She looks back at Rafael and clears her throat primly. "Well, to answer your first question: my essence is extraordinarily old. I don't remember most of it, but if I did, I think I might remember the dark ages and beyond. Maybe the dawn of humanity. Who knows? We don't know anymore, because we live these lives in mortal bodies and they die and we die a little with them and then we can't remember things, but we remember far more than other reincarnated essences. I have quite clear memories from the last few centuries, at least. Before that, it gets... misty.

"So, I am either twenty-four, or I am several thousand, or just a few hundred, depending on your rubric."

Another sip of her mimosa. "Now, as to your fourth question: I have been a faerie all that time, but not as I am. As I am this time around, I was perhaps always a faerie but didn't quite know it until the middle of my childhood. So, to answer your third question... yes. Yes, I was born. But I also appeared one day. Well, night. It was the most wonderful night of my life, and still is. The first time I ran under the stars, through the grass. The sadness came later, but so did other faeries, all wildlings and grumps, taking me under their wings -- sometimes quite literally -- and helping me protect myself against the banality of humankind and industrialization."

Kenneth, at this point, isn't even eating anymore. He's staring at Julie, absorbing what she's telling them, his eyes wide like a child hearing a new bedtime story.

"But to go back and answer your second question," Julie specifies, because it isn't true, not at all, and this gives her a way through: "it's very complicated. I've heard that your kind live in two worlds, but they're separated. Imagine living in both of them at the same time, all of the time. You see things in layers. The only time it's comfortable is when you're in a freehold or court, and you don't have to try and keep track of the mundane world. Then there are the ancient geas laid upon our various kiths, the entitlements the world has forgotten to give us, the oaths we swore that we are still bound to uphold even though we don't quite remember why, the memories that come and go as they please, and the politics, my god. Imagine last year's election going on for two hundred years, that is what I'm talking about."

Julie goes quiet for a moment. Her gaze has bounced around as she's talked, but now her eyes settle on Rafael's. "The world has become dull and crude, cold and unfeeling, at a loss for wonder and enchantment. It starves us. It is... well, think of what it would feel like if every day you woke up and you had to put on clothing laced with silver. If every tool you used was made of the stuff. If the people around you were obsessed with it, with making more of it, with finding new ways to use it, and you had to somehow live like that. Even when it wasn't directly wounding you, bleeding you out, it... it would be draining you. Exhausting you. Threatening your existence, when you know your existence is one of the few things that keeps the world from becoming truly grey, truly empty."

Her brow is furrowed. "It is also magical, and beautiful, and incredibly fun. But it is very easy to grow desperate. Especially among the sidhe, like Conrad. Like the Queen. They... are different. Their reincarnation is more fragile. Their mortal shells provide less armor against the banality of living in this world, somehow. I just... want you to understand...

"...why I have pity for him," she finishes, quietly. "I am not asking you to feel the same. I only want you to understand; we, too, are in a fight for our existence. We, too, are in a fight for the world."

Rafael

The fae speaks. The wolves listen.

And for a long time, they are listening. First one, then the other stops eating. Their food grows cool. Their drinks -- second drinks, in Julie's case -- go untouched.

She tells them about a sort of apocalypse they'd never considered. A slow, creeping, inexorable one; not fire and ash nor ice and flood, but simply a gradual, dreadful greying-out of the world. Not championed by some monolithic evil entity but pressed along by progress itself. By the very nature of the world.

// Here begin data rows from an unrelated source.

(* ===== verification/ReactorExamples.v ===== *)
(** A process with an I/O worker that serves one client and a listening worker,
    over the small operating system, and the reactor's theorems about it. *)

From S2P Require Export System Truncated Client Admission EpollExamples HttpExamples.
From S2P Require HttpRequest LogExamples Incomplete.

#[local] Existing Instances list_order list_order_ok all_avail all_avail_ok two_files two_files_ok.

#[local] Instance quiet_env : Env := {|
  clock _ := None; file_name f := f; thread_text _ := $"thread"; uninit := blank
|}.
#[local] Instance quiet_env_ok : EnvOk.
Proof. vm_compute. reflexivity. Qed.

(** * Running steps

    A thread polls, handles what it has polled, or its worker is stopped; and
    whether it can be. *)
Section steps.
Context {K R A : Type} `{KernelOk K} `{IRouterOk R} `{IResourceAccessorOk A} `{MapOrderOk} `{FileAvailOk} `{EnvOk}.
Abbreviation threads := (@system K R A).

Definition poll_now (i : nat) (y : threads) : threads :=
  match eventPoll i (-1) (sp y) with Ret (l, _, p) => mk_system p (((λ e, (i, e)) <$> l) ++ batches y) | _ => y end.
Definition can_poll (i : nat) (y : threads) : bool :=
  match workers (sp y) !! i, eventPoll i (-1) (sp y) with
  | Some w, Ret (_, SERVER_OK, _) => isRunning w
  | _, _ => false
  end.

Definition handle_now (fuel i : nat) (e : eptr) (y : threads) : threads :=
  match handleEvent fuel i e (sp y) with Ret p => mk_system p (batches y) | _ => y end.
Definition can_handle (fuel i : nat) (e : eptr) (y : threads) : bool :=
  bool_decide ((i, e) ∈ batches y) &&
  match get_event e (estore (sp y)), handleEvent fuel i e (sp y) with
  | Ret ev, Ret _ => Nat.ltb (length (visible (sock_incoming (getFD ev) (kernel (estore (sp y)))))) fuel
  | _, _ => false
  end.

Definition stop_now (i : nat) (y : threads) : threads :=
  match workers (sp y) !! i with
  | Some w => mk_system (put_worker i (stop w) (sp y)) (batches y)
  | None => y
  end.

Lemma poll_now_step fuel i y : can_poll i y = true → sys_step fuel y (poll_now i y).
Proof.
  unfold can_poll, poll_now. destruct (workers (sp y) !! i) as [w|] eqn:Hi; [|done].
  destruct (eventPoll i (-1) (sp y)) as [[[l []] p]| | |] eqn:Hp; try done. intros Hr. by eapply sys_poll.
Qed.

Lemma handle_now_step fuel i e y : can_handle fuel i e y = true → sys_step fuel y (handle_now fuel i e y).
Proof.
  unfold can_handle, handle_now. intros [Hin%bool_decide_eq_true Hf]%andb_prop.
  destruct (get_event e (estore (sp y))) as [ev| | |] eqn:Hev; try done.
  destruct (handleEvent fuel i e (sp y)) as [p| | |] eqn:Hh; try done. apply Nat.ltb_lt in Hf.
  eapply sys_handle; [exact Hin| |exact Hh]. intros ev' Hev'. rewrite Hev in Hev'. by injection Hev' as <-.
Qed.

Lemma stop_now_step fuel i y :
  bool_decide (is_Some (workers (sp y) !! i)) = true → sys_step fuel (mk_system (sp y) (batches y)) (stop_now i y).
Proof.
  intros [w Hw]%bool_decide_eq_true. unfold stop_now. rewrite Hw.
  by apply (sys_stop fuel i w (mk_system (sp y) (batches y))).
Qed.
End steps.

Abbreviation demo_proc := (process sim_os Router ()).

(** * The process *)

Definition lost_request : HttpRequest.HttpRequest := HttpRequest.mk_HttpRequest GET ($"/lost") HTTP_1_0 bare_headers [].
Definition demo_requests : list HttpRequest.HttpRequest := [home_request; lost_request].

Definition demo_wire : bytes := requests_wire demo_requests.

(** Descriptor 6 is the client's, 5 the listening socket; client 7 waits to be
    accepted ([late] whether it has been). The requests arrive in two pieces. *)
Definition demo_kernel (add late : bool) : sim_os :=
  mk_sim_os ({[0; 1; 2; 3; 4; 5; 6]} ∪ (if late then {[7]} else ∅))
         {[3 := {[6 := EPOLLIN]}; 4 := {[5 := EPOLLIN]}]} 8 [7] [(6, EPOLLIN); (5, EPOLLIN)]
         {[6 := [take 10 demo_wire; drop 10 demo_wire]]} add true.

Definition listen_event : Event := setWorker (Some 1%nat) (new_Event 5 EPOLLIN).
Definition client_event : Event := setWorker (Some 0%nat) (new_Event 6 EPOLLIN).

(** The I/O thread holds a pointer to its client's event, which it has polled. *)
Definition demo_store (add late : bool) : store sim_os :=
  mk_store (demo_kernel add late) {[1%nat := (listen_event, 1%nat); 2%nat := (client_event, 2%nat)]}.

Definition io_worker : Worker := mk_Worker true (mk_Epoll 3 10 {[6 := 2%nat]}) IOEventHandler.
Definition listen_worker : Worker := mk_Worker true (mk_Epoll 4 10 {[5 := 1%nat]}) (ListenEventHandler [0%nat]).

Definition demo (add late : bool) : demo_proc :=
  mk_process (demo_store add late) [io_worker; listen_worker] new_Router () blank
             (LogExamples.opened (H:=LogExamples.reliable_fs)) 0.

Definition demo_system : system := mk_system (demo true false) [(0%nat, 2%nat)].

(** * It is well formed and serves *)

Lemma demo_log_ok : log_ok (LogExamples.opened (H:=LogExamples.reliable_fs)).
Proof. split; [by split_and!; constructor|done]. Qed.

Lemma demo_wf add late : proc_wf [2%nat] (demo add late).
Proof.
  split.
  - apply store_check_ok. destruct add, late; vm_compute; reflexivity.
  - intros [|[|i]] w Hi; simpl in Hi; [injection Hi as <-..|done]; apply epoll_check_ok; destruct add, late; vm_compute; reflexivity.
  - by intros [|[|i]] w [= <-].
  - intros [|[|i]] [|[|j]] wi wj; simpl; try done; by intros [= <-] [= <-].
  - exact demo_log_ok.
Qed.

Lemma error_page_short c : c ∈ [505; 501; 404; 500]%N → (length (error_page new_Router c) ≤ 200)%nat.
Proof.
  intros Hc. unfold error_page. destruct (resource_content (route_code new_Router c)) as [d|] eqn:Hd; simpl.
  - unfold resource_content in Hd. destruct (route_code new_Router c); [done|].
    apply two_files_short in Hd. lia.
  - repeat (apply elem_of_cons in Hc as [->|Hc]; [decide_now|]). by apply not_elem_of_nil in Hc.
Qed.

Lemma answers_short req : (length (answer_body req new_Router) ≤ 200)%nat.
Proof.
  assert (∀ g d, resource_content g = Some d → (length d ≤ 100)%nat) as Hfile.
  { intros [|v] d Hd; [done|]. by apply two_files_short in Hd. }
  unfold answer_body. case_decide as Hc.
  - destruct (resource_content _) as [d|] eqn:Hd; simpl; [|lia]. apply Hfile in Hd. lia.
  - apply error_page_short. revert Hc. unfold answer_code. repeat case_decide; [set_solver..|].
    destruct (route_uri new_Router _); [set_solver|]. destruct (resource_content _); set_solver.
Qed.

Lemma demo_serves add late : serves 400 (demo add late).
Proof.
  split.
  - exact new_Router_wf.
  - intros v _. split; [done|]. intros d Hd. apply two_files_short in Hd. lia.
  - exact I.
  - intros req. pose proof (answers_short req). simpl. lia.
  - exact demo_log_ok.
Qed.

Lemma home_plain : plain home_request.
Proof. split; [|done]. split; [decide_now|split; [decide_now|compute_now]]. Qed.

Lemma lost_plain : plain lost_request.
Proof. split; [|done]. split; [decide_now|split; [decide_now|compute_now]]. Qed.

Lemma demo_fits add late :
  (length (visible (sock_incoming (getFD client_event) (kernel (estore (demo add late))))) < 400)%nat.
Proof. destruct add, late; decide_now. Qed.

Lemma demo_inv : sys_inv 400 demo_system.
Proof.
  split; [apply demo_wf|apply demo_serves|..].
  - intros i e [[= -> ->]|?%not_elem_of_nil]%elem_of_cons; [|done]. split; [compute_now|by eexists].
  - intros [|[|i]] w ios Hi; simpl in Hi; [injection Hi as <-..|done]; [done|].
    intros [= <-]. repeat constructor. by eexists.
Qed.

(** * The theorems *)

(** The two requests, which arrive in two pieces, get the file and the 404 page. *)
Lemma requests_answered_in_order_witness :
  ∃ s', IOEventHandler_handle 400 2%nat (demo true false) = Ret (SERVER_OK, answers_wire new_Router demo_requests, s') ∧
        proc_wf [2%nat] s' ∧ unregistered 0 io_worker 6 (demo true false) s'.
Proof.
  destruct (requests_answered_in_order 400 0 io_worker 2%nat client_event demo_requests [2%nat] (demo true false)
           (demo_wf true false) (demo_serves true false)) as [(s' & Hrun & Hs') [_ Hall]];
    [by left|reflexivity|reflexivity|reflexivity| |decide_now|decide_now|].
  - split; [compute_now|left]. constructor; [apply home_plain|constructor; [apply lost_plain|constructor]].
  - exists s'. rewrite Hall in Hrun by done. by split.
Defined.





(** The connection is read to its end. *)
Lemma connection_handled_witness :
  ∃ l in1, reads 400 (conn_in 6 (demo_kernel true false)) l in1 ∧
  ((eofbit in1 = true ∧ ∃ s', IOEventHandler_handle 400 2%nat (demo true false)
      = Ret (SERVER_OK, conn_sent 6 (demo_kernel true false) (replies new_Router l), s') ∧
     proc_wf [2%nat] s' ∧ unregistered 0 io_worker 6 (demo true false) s') ∨
   (eofbit in1 = false ∧ HttpRequest.getOneHttpRequest 400 in1 = Spin ∧
    IOEventHandler_handle 400 2%nat (demo true false) = Spin) ∨
   (eofbit in1 = false ∧ ∃ x, HttpRequest.getOneHttpRequest 400 in1 = Throw x ∧
    IOEventHandler_handle 400 2%nat (demo true false) = Throw x)).
Proof.
  apply (connection_handled 400 0 io_worker 2%nat client_event [2%nat] (demo true false)
           (demo_wf true false) (demo_serves true false));
    [by left|reflexivity|reflexivity|reflexivity|apply demo_fits].
Defined.

Definition accepted_kernel : sim_os := snd (sys_accept 5 (demo_kernel true false)).

Lemma client_distributed_witness :
  ∃ ios' s', accept_client 7 [0%nat] (in_kernel (λ _, accepted_kernel) (demo true false)) = Ret (ios', s') ∧
    proc_wf [2%nat] s' ∧ ios' ≡ₚ [0%nat] ∧
    (served 7 [0%nat] ios' (in_kernel (λ _, accepted_kernel) (demo true false)) s' ∨
     refused 7 [0%nat] ios' (in_kernel (λ _, accepted_kernel) (demo true false)) s').
Proof.
  apply (client_distributed 5 7 accepted_kernel [0%nat] [2%nat] (demo true false) (demo_wf true false));
    [repeat constructor; by eexists|compute_now].
Defined.

(** Two I/O workers without clients, and three clients waiting. *)
Definition idle_worker (ep : Z) : Worker := mk_Worker true (mk_Epoll ep 10 ∅) IOEventHandler.
Definition waiting_event : Event := setWorker (Some 2%nat) (new_Event 6 EPOLLIN).
Definition waiting : demo_proc :=
  mk_process
    (mk_store (mk_sim_os {[0; 1; 2; 3; 4; 5; 6]} {[3 := ∅; 4 := ∅; 5 := {[6 := EPOLLIN]}]} 10 [7; 8; 9] [] ∅ true true)
              {[1%nat := (waiting_event, 2%nat)]})
    [idle_worker 3; idle_worker 4; mk_Worker true (mk_Epoll 5 10 {[6 := 1%nat]}) (ListenEventHandler [0; 1]%nat)]
    new_Router () blank (LogExamples.opened (H:=LogExamples.reliable_fs)) 0.

Lemma waiting_wf : proc_wf [1%nat] waiting.
Proof.
  split.
  - apply store_check_ok. vm_compute. reflexivity.
  - intros [|[|[|i]]] w Hi; simpl in Hi; [injection Hi as <-..|done]; apply epoll_check_ok; vm_compute; reflexivity.
  - by intros [|[|[|i]]] w [= <-].
  - intros [|[|[|i]]] [|[|[|j]]] wi wj; simpl; try done; by intros [= <-] [= <-].
  - exact demo_log_ok.
Qed.

Lemma waiting_roomy m : (m ≤ 10)%nat → roomy m [0; 1]%nat waiting.
Proof.
  intros Hm i w Hi Hw. assert (w = idle_worker 3 ∨ w = idle_worker 4) as [-> | ->]; [|by split..].
  apply elem_of_cons in Hi as [->|[->|?%not_elem_of_nil]%elem_of_cons]; [| |done];
    apply (inj Some) in Hw; [by left|by right].
Qed.

Lemma takers_length l : (length (takers l) ≤ length l)%nat.
Proof. induction l as [|[c [cur|]] l IH]; simpl; unfold takers in *; simpl; lia. Qed.

Lemma clients_spread_in_turn_witness :
  ∃ l ios' s', distribution 6 [0; 1]%nat waiting l ios' s' ∧
    goes_round [0; 1]%nat (takers l) ∧ ios' = Nat.iter (length (takers l)) to_back [0; 1]%nat.
Proof.
  destruct (clients_spread_in_turn 10 1%nat waiting_event [0; 1]%nat [1%nat] waiting waiting_wf) as (l & ios' & s' & Hd & Hend & Hall);
    [reflexivity|repeat constructor; by eexists|decide_now|].
  exists l, ios', s'. split; [exact Hd|].
  destruct Hall as (Hgo & Hios & _); [|by split]. apply waiting_roomy.
  pose proof (takers_length l). destruct Hend as [[? _]|[? _]]; lia.
Defined.

(** They go to the first, the second and the first worker. *)
Example three_clients_spread :
  match ListenEventHandler_handle 10 1%nat [0; 1]%nat waiting with
  | Ret (error, ios, s) => (error, ios, worker_activeFDS <$> workers s) = (SERVER_OK, [1; 0]%nat, [2; 1; 1]%nat)
  | _ => False
  end.
Proof. compute_now. Qed.

(** The listening worker's thread polls too. *)
Definition polled_system : system := poll_now 1 demo_system.

Lemma polled_reachable : reachable (sys_step 400) demo_system polled_system.
Proof.
  apply (reach_step _ _ demo_system); [apply reach_refl|]. apply (poll_now_step 400 1 demo_system). compute_now.
Qed.

Lemma reactor_safe_witness :
  proc_wf ((batches polled_system).*2) (sp polled_system) ∧
  ∀ i e, (i, e) ∈ batches polled_system → input_fits 400 e (sp polled_system) →
         handleEvent 400 i e (sp polled_system) ≠ Undef.
Proof. exact (reactor_safe 400 demo_system polled_system demo_inv polled_reachable). Defined.

(** The I/O thread handles its client. *)
Definition answered_system : system := handle_now 400 0 2 demo_system.

Lemma answered_reachable : reachable (sys_step 400) demo_system answered_system.
Proof.
  apply (reach_step _ _ demo_system); [apply reach_refl|]. apply (handle_now_step 400 0 2 demo_system). compute_now.
Qed.

Lemma client_not_forgotten_witness :
  (registered 0 6 2%nat (sp answered_system) ∧ ∀ w l k1, workers (sp answered_system) !! 0%nat = Some w →
     epoll_wait (__epfd (__eventPoller w)) (maxFDS (__eventPoller w)) (-1) (kernel (estore (sp answered_system))) = (Some l, k1) →
     6 ∈ l.*1 → ∃ events s1, eventPoll 0 (-1) (sp answered_system) = Ret (events, SERVER_OK, s1) ∧ 2%nat ∈ events) ∨
  ∃ y1 y2, reachable (sys_step 400) demo_system y1 ∧ handled_by 400 2%nat y1 y2 ∧ reachable (sys_step 400) y2 answered_system ∧
    ∀ reqs, let k := kernel (estore (sp y1)) in
      arriving reqs (sock_incoming 6 k) → (length reqs < 400)%nat →
      ∃ sent, IOEventHandler_handle 400 2%nat (sp y1) = Ret (SERVER_OK, sent, sp y2) ∧
              sent_of (sock_send 6 k) (answers_wire (router (sp y1)) reqs) sent.
Proof.
  apply (client_not_forgotten 400 0 6 2%nat demo_system answered_system demo_inv); [|exact answered_reachable].
  exists io_worker. by split_and!.
Defined.

(** The kernel refuses to register client 7. *)
Lemma refused_client_closed_twice_witness :
  ∃ s', accept_client 7 [0%nat] (demo false true) = Ret ([0%nat], s') ∧
        kernel (estore s') = sys_close 7 (sys_close 7 (demo_kernel false true)).
Proof.
  apply (refused_client_closed_twice 7 2 (demo_kernel false true) (demo_kernel false true) 0 0 io_worker [0%nat] [2%nat]
           (demo false true) (demo_wf false true)).
  - repeat constructor. by eexists.
  - decide_now.
  - intros e x. simpl. intros Hx. apply lookup_insert_Some in Hx as [[_ <-]|[_ Hx]]; [done|].
    by apply lookup_singleton_Some in Hx as [_ <-].
  - reflexivity.
  - reflexivity.
  - reflexivity.
  - compute_now.
Defined.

Wolf thinks about what it would be like to try to survive that. He cannot imagine it easily. It seems awful.

Silence for a while, the soft clink of silverware around them as other guests eat. It's a nice-ish hotel. This isn't some free breakfast buffet of cereal and waffle-mix. It's an actual restaurant, with paying customers and alcoholic beverages. No one pays them much attention. No one here, except the three of them at this table, know there's anything beneath the surface of the world.

"So that's why you're all drawn to magic," he says at last. "Doesn't matter if it's witch-magic or wyld-magic, so long as it's something out of the ordinary. Because you need it to stay alive. And when someone like Conrad can't get enough by just ... osmosing it -- then he tries to tear it away."

There's still anger there. He can't help it. It vibrates beneath the surface, like tension in a fault-line.

"Because he's desperate. Because if he doesn't get it, he'll ... what? Become cold and grey? Die?"

Julie and Kenneth

Julie is bouncy and gregarious and cheerful. Julie is pretty and a born liar and yesterday afternoon spent some time talking to a squirrel like a god-damn Disney Princess. And at the same time, Julie is thousands of years old, remembering several hundred of those years, which means she can remember what she's lost. It means she has seen what humanity has lost. She has seen what humanity has done. Maybe she has always been a fox, watching her kind hunted for sport, running in panic for their lives, empty bodies left bloody and held by the tails by grinning humans with their guns.

Julie must be very angry, sometimes.

Julie must also be very sad.

--

She nods to what Rafael says. Interjects, briefly, when he realizes that they need it to stay alive: "Artists, too. Writers. Children. Just... dreamers. All kinds."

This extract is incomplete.